In our movement, with its extensive scope, the broad array of its demanding programs, and our determination to bring into being an understanding of our principles in all segments of our society, we inevitably encounter complexity. However, some principles of our movement remain straightforward. If we are to create the plan to make of our organization what we want it to be, we must have faith in each other. We must know that we can and will find the determination to change the negative factors that face us. We must know that we can muster the fortitude to believe even when challenged. We must know in the depths of our souls that Federation members are willing to share the burden and to give all that is necessary to make our future our own. I know from the innermost part of me that I trust this Convention. We will not fail. We will not permit doubt to deter us from our purpose. I know you, and I have faith. We will prevail.
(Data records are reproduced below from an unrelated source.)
(* ===== verification/Transfer.v ===== *)
(** Transfer scheduling and progress: landro-sync/src/scheduler.rs and
    landro-sync/src/progress.rs.

    The priority queue is the crate [priority_queue]: a map from items to
    priorities with [push] (which replaces the priority of an item already
    queued) and a [pop] that takes an item of greatest priority; which one of
    several is not specified. Percentages are [f32] and are not modelled. *)

From S2P Require Import Prelude.
From Stdlib Require Import ZArith Lia.
From stdpp Require Import base option list gmap sets strings numbers sorting.
Open Scope Z_scope.

Inductive TransferPriority := Low | Normal | High | Critical.
#[export] Instance TransferPriority_eq_dec : EqDecision TransferPriority.
Proof. solve_decision. Defined.

(** The derived order follows the discriminants. *)
Definition level (p : TransferPriority) : Z :=
  match p with Low => 0 | Normal => 1 | High => 2 | Critical => 3 end.

Record TransferRequest := {
  peer_id : string;
  chunk_hash : string;
  file_path : string;
  rsize : Z;
}.
#[export] Instance TransferRequest_eq_dec : EqDecision TransferRequest.
Proof. solve_decision. Defined.
#[export] Program Instance TransferRequest_countable : Countable TransferRequest :=
  inj_countable' (λ r, (peer_id r, chunk_hash r, file_path r, rsize r))
    (λ '(p, c, f, s), Build_TransferRequest p c f s) _.
Next Obligation. by intros []. Qed.

Abbreviation Queue := (gmap TransferRequest TransferPriority).

(** The item that [PriorityQueue::pop] takes. *)
Class PriorityQueue := {
  peek : Queue → option TransferRequest;
  peek_None q : peek q = None ↔ q = ∅;
  peek_Some q r : peek q = Some r →
    ∃ p, q !! r = Some p ∧ ∀ r' p', q !! r' = Some p' → level p' ≤ level p;
}.

Record TransferScheduler := {
  queue : Queue;
  max_concurrent : Z;
  active_transfers : Z;
}.

Definition new (max_concurrent : Z) : TransferScheduler :=
  {| queue := ∅; max_concurrent := max_concurrent; active_transfers := 0 |}.

Definition schedule (self : TransferScheduler) (request : TransferRequest)
    (priority : TransferPriority) : TransferScheduler :=
  {| queue := <[request := priority]> (queue self);
     max_concurrent := max_concurrent self; active_transfers := active_transfers self |}.

Definition next_transfer `{PriorityQueue} (self : TransferScheduler) :
    TransferScheduler * option TransferRequest :=
  if max_concurrent self <=? active_transfers self then (self, None)
  else
    match peek (queue self) with
    | Some request =>
        ({| queue := delete request (queue self); max_concurrent := max_concurrent self;
            active_transfers := active_transfers self + 1 |}, Some request)
    | None => (self, None)
    end.

Definition complete_transfer (self : TransferScheduler) : TransferScheduler :=
  if 0 <? active_transfers self then
    {| queue := queue self; max_concurrent := max_concurrent self;
       active_transfers := active_transfers self - 1 |}
  else self.

Definition pending_count (self : TransferScheduler) : Z := Z.of_nat (size (queue self)).
Definition active_count (self : TransferScheduler) : Z := active_transfers self.

(** [SyncProgress] and [TransferProgress]. *)
Record SyncProgress := {
  total_files : Z;
  completed_files : Z;
  total_bytes : Z;
  transferred_bytes : Z;
}.
Definition SyncProgress_new : SyncProgress :=
  {| total_files := 0; completed_files := 0; total_bytes := 0; transferred_bytes := 0 |}.
Definition is_complete (p : SyncProgress) : bool :=
  (completed_files p =? total_files p) && (transferred_bytes p =? total_bytes p).

(** ** Runs of the scheduler *)

(** The calls a client can make, with the request handed out by [next_transfer]. *)
Inductive step `{PriorityQueue} : TransferScheduler → TransferScheduler → Prop :=
  | step_schedule s r p : step s (schedule s r p)
  | step_next s : step s (next_transfer s).1
  | step_complete s : step s (complete_transfer s).

Definition scheduler_inv (s : TransferScheduler) : Prop :=
  0 ≤ active_transfers s ≤ Z.max 0 (max_concurrent s).

Section theorems.
Context `{PriorityQueue}.

(** In every state the scheduler can reach, at most [max_concurrent]
    transfers are active; and then [next_transfer] hands out a request exactly
    when a slot is free and a request is queued, a queued one of greatest
    priority, which it removes from the queue and counts as active. *)
Theorem scheduler_respects_limit m s : 0 ≤ m → rtc step (new m) s →
  max_concurrent s = m ∧ 0 ≤ active_count s ≤ m ∧
  match (next_transfer s).2 with
  | Some r => active_count s < m ∧ (∃ p, queue s !! r = Some p ∧
        ∀ r' p', queue s !! r' = Some p' → level p' ≤ level p) ∧
      queue (next_transfer s).1 = delete r (queue s) ∧
      active_count (next_transfer s).1 = active_count s + 1 ∧
      pending_count (next_transfer s).1 = pending_count s - 1
  | None => (active_count s = m ∨ pending_count s = 0) ∧ (next_transfer s).1 = s
  end.
Proof.
  intros Hm Hs. assert (max_concurrent s = m ∧ 0 ≤ active_count s ≤ m) as [Emax Hact].
  { remember (new m) as s0 eqn:E0. assert (max_concurrent s0 = m ∧ 0 ≤ active_count s0 ≤ m) as H0
      by (subst; simpl; lia). clear E0. unfold active_count in *.
    induction Hs as [|s0 s1 s2 Hstep _ IH]; [done|]. apply IH.
    destruct Hstep as [|s|s]; simpl; [lia| |].
    - unfold next_transfer. case_if; [done|]. destruct (peek _); simpl; lia.
    - unfold complete_transfer. case_if; simpl; lia. }
  split_and!; [done|apply Hact..|].
  unfold next_transfer, active_count, pending_count in *. case_if; simpl.
  - split; [left; lia|done].
  - destruct (peek (queue s)) as [r|] eqn:Er; simpl.
    + destruct (peek_Some _ _ Er) as (p & Hp & Hmax). split_and!; [lia|eauto|done|done|].
      rewrite map_size_delete, Hp. assert (size (queue s) ≠ 0%nat); [|lia].
      apply map_size_non_empty_iff. intros E. by rewrite E in Hp.
    + apply peek_None in Er. rewrite Er, map_size_empty. split; [by right|done].
Qed.
End theorems.

(** ** A concrete queue *)

Module Examples.
(** The first item of greatest priority. *)
Definition better (a b : TransferRequest * TransferPriority) :=
  if level a.2 <? level b.2 then b else a.
Fixpoint best (l : list (TransferRequest * TransferPriority)) :
    option (TransferRequest * TransferPriority) :=
  match l with
  | [] => None
  | a :: l => Some (match best l with Some b => better a b | None => a end)
  end.
Lemma best_None l : best l = None ↔ l = [].
Proof. by destruct l. Qed.
Lemma best_Some l a : best l = Some a → a ∈ l ∧ ∀ b, b ∈ l → level b.2 ≤ level a.2.
Proof.
  revert a. induction l as [|x l IH]; [done|]. intros a. cbn [best].
  destruct (best l) as [b|] eqn:E; intros [= <-].
  - destruct (IH b eq_refl) as [Hb Hmax]. unfold better. case_if as Hx.
    + split; [by right|]. intros c [->|Hc]%elem_of_cons; [lia|auto].
    + split; [by left|]. intros c [->|Hc]%elem_of_cons; [lia|].
      specialize (Hmax c Hc). lia.
  - apply best_None in E as ->. split; [by left|]. by intros c ->%list_elem_of_singleton.
Qed.
Definition pick (q : Queue) : option TransferRequest := fst <$> best (map_to_list q).
Lemma pick_None q : pick q = None ↔ q = ∅.
Proof. unfold pick. by rewrite fmap_None, best_None, map_to_list_empty_iff. Qed.
Lemma pick_Some q r : pick q = Some r →
  ∃ p, q !! r = Some p ∧ ∀ r' p', q !! r' = Some p' → level p' ≤ level p.
Proof.
  intros ([r' p] & Hb & ->)%fmap_Some. apply best_Some in Hb as [Hin Hmax].
  exists p. split; [by apply elem_of_map_to_list|].
  intros r'' p'' Hr. by apply (Hmax (r'', p'')), elem_of_map_to_list.
Qed.
Definition pqueue : PriorityQueue := {| peek_None := pick_None; peek_Some := pick_Some |}.
#[local] Existing Instance pqueue.

Definition req (h : string) : TransferRequest :=
  {| peer_id := "p"; chunk_hash := h; file_path := "f"; rsize := 1 |}.
Definition filled : TransferScheduler :=
  schedule (schedule (new 1) (req "a") Low) (req "b") Critical.

Lemma scheduler_respects_limit_witness :
  (next_transfer filled).2 = Some (req "b") ∧
  (next_transfer (next_transfer filled).1).2 = None ∧
  active_count (next_transfer filled).1 ≤ 1.
Proof.
  split; [by vm_compute|]. split; [by vm_compute|].
  apply (scheduler_respects_limit 1 (next_transfer filled).1); [done|].
  eapply rtc_l; [apply step_schedule|]. eapply rtc_l; [apply step_schedule|].
  eapply rtc_l; [apply step_next|]. apply rtc_refl.
Defined.
End Examples.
I have had the honor of serving as your President for four terms, and it continues to be the greatest privilege, challenge, and joy of my life. At every moment, I have given to you, our members, all my best effort. I strive to reflect all of the high expectations that you demand of our leaders and to make each of you proud. The members of this movement—my chosen community of friends—will always have my deepest gratitude for the effect that you have on making me better and on making the changes that will ensure a brighter future for my own family. The decision as to whether I continue to serve you in this capacity is entirely yours. I am prepared to rise to your high expectations and represent you in all that we do together, if that is your choice. I will never ask of you anything that I am not completely willing to do myself. This movement will continue to have the best of my efforts regardless of where you want me to serve. This is the blind people’s movement, and you found me when I did not even recognize I was a blind person. First and foremost, I am a member in this movement; and my commitment will always be to link arms with you, share the bond of faith that brings us together, and march confidently in the direction that this Convention builds for our future. This is my commitment to working together for a brighter tomorrow.
My Federation family, this is my report for 2022. This is our progress in coming back together again. This is our bond as the blind people’s movement. This is the future we build with love, hope, and determination, by transforming dreams into reality.